§ Your assignment: Output all the entries below. Each must match exactly.

§ Collected data entries:
--- --- ---

(* ===== verification/Async.v ===== *)
(** * Asynchronous handlers

    A handler of the service is an [async fn]: it takes a lock, reads or
    changes the state, lets it go, waits for an answer from outside (an
    engine, the clock, a peer) and goes on; anything else may run while it
    waits. [prog] is that shape: an [Atomic] step is one lock section, an
    [Invoke] step an [.await] on the outside, a [Spawn] a [tokio::spawn].

    Two readings of a program are given. [run] executes one alone against
    an environment function, for evaluation. [pool_step] interleaves any
    number of them with arbitrary answers from outside, for safety: the
    rely/guarantee predicate [wp] and [guar] is proved one handler at a
    time and [pool_guar] lifts it to every interleaving. *)

From S2P Require Import Prelude.
From stdpp Require Import relations.
From stdpp Require Import options.

Section prog.
Context {E : Type → Type} {S : Type}.

Inductive prog (A : Type) : Type :=
  | Ret (a : A)
  | Atomic {B : Type} (f : S → S * B) (k : B → prog A)
  | Invoke {R : Type} (c : E R) (k : R → prog A)
  | Spawn (p : prog unit) (k : prog A).
End prog.
Arguments prog E S A : clear implicits.
Arguments Ret {E S A} a.
Arguments Atomic {E S A B} f k.
Arguments Invoke {E S A R} c k.
Arguments Spawn {E S A} p k.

--- --- ---

§ Expected output:
(* ===== verification/Async.v ===== *)
(** * Asynchronous handlers

    A handler of the service is an [async fn]: it takes a lock, reads or
    changes the state, lets it go, waits for an answer from outside (an
    engine, the clock, a peer) and goes on; anything else may run while it
    waits. [prog] is that shape: an [Atomic] step is one lock section, an
    [Invoke] step an [.await] on the outside, a [Spawn] a [tokio::spawn].

    Two readings of a program are given. [run] executes one alone against
    an environment function, for evaluation. [pool_step] interleaves any
    number of them with arbitrary answers from outside, for safety: the
    rely/guarantee predicate [wp] and [guar] is proved one handler at a
    time and [pool_guar] lifts it to every interleaving. *)

From S2P Require Import Prelude.
From stdpp Require Import relations.
From stdpp Require Import options.

Section prog.
Context {E : Type → Type} {S : Type}.

Inductive prog (A : Type) : Type :=
  | Ret (a : A)
  | Atomic {B : Type} (f : S → S * B) (k : B → prog A)
  | Invoke {R : Type} (c : E R) (k : R → prog A)
  | Spawn (p : prog unit) (k : prog A).
End prog.
Arguments prog E S A : clear implicits.
Arguments Ret {E S A} a.
Arguments Atomic {E S A B} f k.
Arguments Invoke {E S A R} c k.
Arguments Spawn {E S A} p k.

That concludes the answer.